Given entries:
Lemma served_system : system_ok w' (set_owned m (l1 ++ (id, o') :: l2)) TT' others'.
Proof.
  pose proof (sm_entries _ _ _ _ Hok) as He. pose proof (sm_active _ _ _ _ Hok) as Hact. pose proof (sm_next _ _ _ _ Hok) as Hnx. rewrite El in *. split; cbn [registry owned_spaces cr3 set_owned].
  - rewrite spaces_app. apply Hst.
  - intros i o2 [[= -> ->]|Hin]%elem_mid.
    + eapply agreed_eq; [|exact Hag]. intros pg. symmetry. apply Hst.
    + eapply agreed_eq; [|apply (sm_maps _ _ _ _ Hok i o2); by apply serve_other]. intros pg. symmetry. by apply serve_others.
  - rewrite He. unfold roots. rewrite !map_app. cbn [map fst snd]. by rewrite serve_root.
  - intros i. rewrite map_app. cbn [map fst]. rewrite map_app in Hnx. apply Hnx.
  - apply Hok.
  - change (active (set_owned m (l1 ++ (id, o') :: l2))) with (active m). destruct (active m) as [a|]; [|done].
    destruct Hact as (oa & Hin & ->). apply elem_mid in Hin as [[= -> ->]|Hin].
    + exists o'. split; [apply elem_mid; by left|]. symmetry. apply serve_root.
    + exists oa. split; [apply elem_mid; by right|done].
  - apply Hok.
Qed.

Lemma served_machine : machine_eq (machine w' (set_owned m (l1 ++ (id, o') :: l2)) TT') (set_proc (machine w m TT) id (Some (os_map o', P))).
Proof.
  intros i. unfold set_proc. destruct (Z.eqb_spec i id) as [->|Hne].
  - unfold machine. cbn [owned_spaces set_owned]. rewrite lookup_id_app. cbn [lookup_id]. rewrite Z.eqb_refl.
    assert (Hn : lookup_id l1 id = None).
    { apply lookup_id_None. intros Hx. pose proof (system_ids _ _ _ _ Hok) as Hnd. rewrite El, map_app in Hnd. apply NoDup_app in Hnd as (_ & Hd & _). apply (Hd _ Hx). apply list_elem_of_here. }
    rewrite Hn. constructor. apply Hst.
  - rewrite <- (machine_others i Hsp Hne). unfold machine. cbn [owned_spaces set_owned]. rewrite !lookup_id_app. cbn [lookup_id].
    rewrite (proj2 (Z.eqb_neq id i)) by congruence. done.
Qed.
End Serve.

(** ** Every call *)

(** What a call promises. Only a failing fork may leave references that
    belong to nobody. *)
Definition good_call w m TT others (c : Call) (r : Reply) m' w' : Prop :=
  exists TT' others', system_ok w' m' TT' others' /\ allowed (machine w m TT) (active m) c r (machine w' m' TT') /\
    (forall g, others g <= others' g) /\ ((forall id, c = Fork id -> exists v, r = Value v) -> others' = others).
Lemma map_page_atomic_witness : exists s w r w', new_space (fun _ => 0) empty_ram = (Ok s, w) /\
  map_page_in_root w (root s) 0x400000 0x5000 USER_READ = Some (r, w') /\ map_effect w s (root_only (root s)) 0x400000 0x5000 USER_READ r w'.
Proof.
  destruct (new_space (fun _ => 0) empty_ram) as [[s|e] w] eqn:E; [|discriminate E].
  pose proof (new_space_spec (fun _ => 0) _ _ _ empty_ram_wf E) as (Hw & Ht & Ho & Hd & _). exists s, w.
  destruct (map_page_atomic (fun _ => 0) w s (root_only (root s)) 0x400000 0x5000 USER_READ Hw Ht) as (r & w' & E1 & E2); [|done|done|done|by exists r, w'].
  by apply (si_populated _ _ _ _ (empty_space (fun _ => 0) w s Ht Ho Hd)).
Defined.

(** A fork that fails after its loop over the pages keeps the references it
    took: the frame of the ended process is never free again. *)
Definition failing_env : Env := mkEnv (fun _ => true) true false false.
Definition leaky : list (Env * Call) :=
  [(quiet_env, Spawn 0x400000 0x7fff0000); (quiet_env, Mmap 1 0 4096 READ_WRITE false); (failing_env, Fork 1); (quiet_env, Release 1)].

Theorem failed_fork_leaks : valid_run (fun _ => 0) 0 leaky empty_ram boot /\
  exists rs m w f, run leaky empty_ram boot = Some (rs, m, w) /\ owned_spaces m = [] /\ refs empty_ram f = 0 /\ refs w f = 1.
Proof.
  assert (Ho : outcome leaky empty_ram boot = Some ([Value 1; Value 0x7ffef000; Failed ENOMEM; Value 0], [], 1)) by (vm_compute; reflexivity).
  destruct (outcome_spec _ _ _ _ _ _ Ho) as (Hv & m & w & E & Hids & Hn). split; [exact Hv|]. eexists _, m, w, 8192. split; [exact E|]. split; [exact (map_eq_nil _ _ Hids)|split; [reflexivity|exact Hn]].
Qed.
End Demo.
End UserClaims.
(** The library finds the entry at the head of the buffer. *)
Lemma parse_dirent fuel e n rest : valid_entry e ->
  parse_dirents (S fuel) (dirent e n ++ rest) = user_entry e :: parse_dirents fuel rest.
Proof.
  intros (Hn & Hu & Hl). pose proof (length_dirent e n) as Hlen. pose proof (dirent_size_bounds _ Hl) as Hb. pose proof (len_nonneg rest) as Hr. pose proof (len_nonneg (de_name e)).
  destruct (dirent_split e n) as (pad & E & Hsz). cbn [parse_dirents]. rewrite len_app, Hlen.
  assert (Ef : field (dirent e n ++ rest) 16 2 = dirent_size (de_name e)).
  { rewrite E. unfold field. rewrite <- !app_assoc. rewrite (app_assoc (le_bytes 8 _) (le_bytes 8 _)). rewrite drop_app_length' by (by rewrite length_app, !length_le_bytes).
    rewrite take_app_length' by (by rewrite length_le_bytes). apply from_le_small. simpl. lia. }
  assert (Et : field (dirent e n ++ rest) 18 1 = dirent_type (de_kind e)).
  { rewrite E. unfold field. rewrite <- !app_assoc. rewrite (app_assoc (le_bytes 8 _) (le_bytes 8 _)), (app_assoc (_ ++ _) (le_bytes 2 _)).
    rewrite drop_app_length' by (by rewrite !length_app, !length_le_bytes). by destruct (de_kind e). }
  assert (En : drop 19 (dirent e n ++ rest) = de_name e ++ zeros (S pad) ++ rest).
  { rewrite E, <- !app_assoc. rewrite (app_assoc (le_bytes 8 _) (le_bytes 8 _)), (app_assoc (_ ++ _) (le_bytes 2 _)), (app_assoc (_ ++ _) [_]).
    apply drop_app_length'. by rewrite !length_app, !length_le_bytes. }
  rewrite Ef, Et. destruct (Z.ltb_spec (dirent_size (de_name e) + len rest) 19); [lia|]. destruct (Z.ltb_spec (dirent_size (de_name e)) 19); [lia|].
  destruct (Z.gtb_spec (dirent_size (de_name e)) (dirent_size (de_name e) + len rest)); [lia|]. cbn [orb]. f_equal.
  - unfold user_entry. f_equal.
    + replace (Z.to_nat (dirent_size (de_name e)) - 19)%nat with (length (de_name e) + S pad)%nat by lia.
      rewrite En, app_assoc. rewrite take_app_length' by (rewrite length_app; unfold zeros; by rewrite length_replicate).
      rewrite <- (app_nil_r (zeros _)), until_nul_app by done. by apply from_utf8_lossy_id.
    + by destruct (de_kind e).
  - f_equal. apply drop_app_length'. unfold len in Hlen. lia.
Qed.
(* ===== verification/SyscallSpec.v ===== *)
(** * SyscallSpec: the system calls on files, whatever their arguments

    [good] is what a handler guarantees from any sound state: it does not
    panic, leaves a sound state and returns a value in range. The handlers of
    the calls on files are composed of parts that are [good]; the calls on
    processes, memory and time ([PROCESS_CALLS]) end in [ProcessOps], which is
    not assumed to be. [Computer] has the memory and the current directory of
    every process. *)

From stdpp Require Import base gmap numbers list.
From S2P Require Import Prelude Errno Text Inode FileTable Vfs VfsSpec Vma Abi Uaccess Syscall.
Local Open Scope Z_scope.

(** What the calls need of the filesystems beyond [InodeLaws]. *)
Class TransferLaws (W I : Type) `{!Inodes W I} `{!InodeLaws W I} `{!DeviceInodes W I} : Prop := {
  law_read_count : forall w i o n bytes w', 0 <= n -> i_read_at w i o n = (Ok bytes, w') -> len bytes <= n;
  law_write_count : forall w i o buf n w', i_write_at w i o buf = (Ok n, w') -> n <= len buf;
  law_ioctl : forall w l i request value, world_ok w l ->
    let w' := snd (i_ioctl w i request value) in world_ok w' l /\ forall j, permanent w j -> permanent w' j
}.

Module SyscallSpec.
Import Abi AbiSpec Uaccess Syscall VfsSpec.

(** ** Paths *)

Lemma resolve_loop_good components acc :
  (forall c, c ∈ components -> SLASH ∉ c) -> Forall good_component acc -> Forall good_component (Path.resolve_loop components acc).
Proof.
  revert acc. induction components as [|c components IH]; intros acc Hc Ha; cbn [Path.resolve_loop]; [done|].
  assert (Hc' : forall x, x ∈ components -> SLASH ∉ x) by (intros x Hx; apply Hc; by right).
  case_if; [by apply IH|]. case_if; [by apply IH, Forall_removelast|]. apply IH; [done|]. apply Forall_app. split; [done|]. constructor; [|constructor].
  split; [done|]. split; [done|]. split; [done|]. apply Hc. left.
Qed.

Problem: Although the records may continue, retype only the lines from the first one through the one containing "symmetry. apply Hst.", exactly as they appear.

Solution:
Lemma served_system : system_ok w' (set_owned m (l1 ++ (id, o') :: l2)) TT' others'.
Proof.
  pose proof (sm_entries _ _ _ _ Hok) as He. pose proof (sm_active _ _ _ _ Hok) as Hact. pose proof (sm_next _ _ _ _ Hok) as Hnx. rewrite El in *. split; cbn [registry owned_spaces cr3 set_owned].
  - rewrite spaces_app. apply Hst.
  - intros i o2 [[= -> ->]|Hin]%elem_mid.
    + eapply agreed_eq; [|exact Hag]. intros pg. symmetry. apply Hst.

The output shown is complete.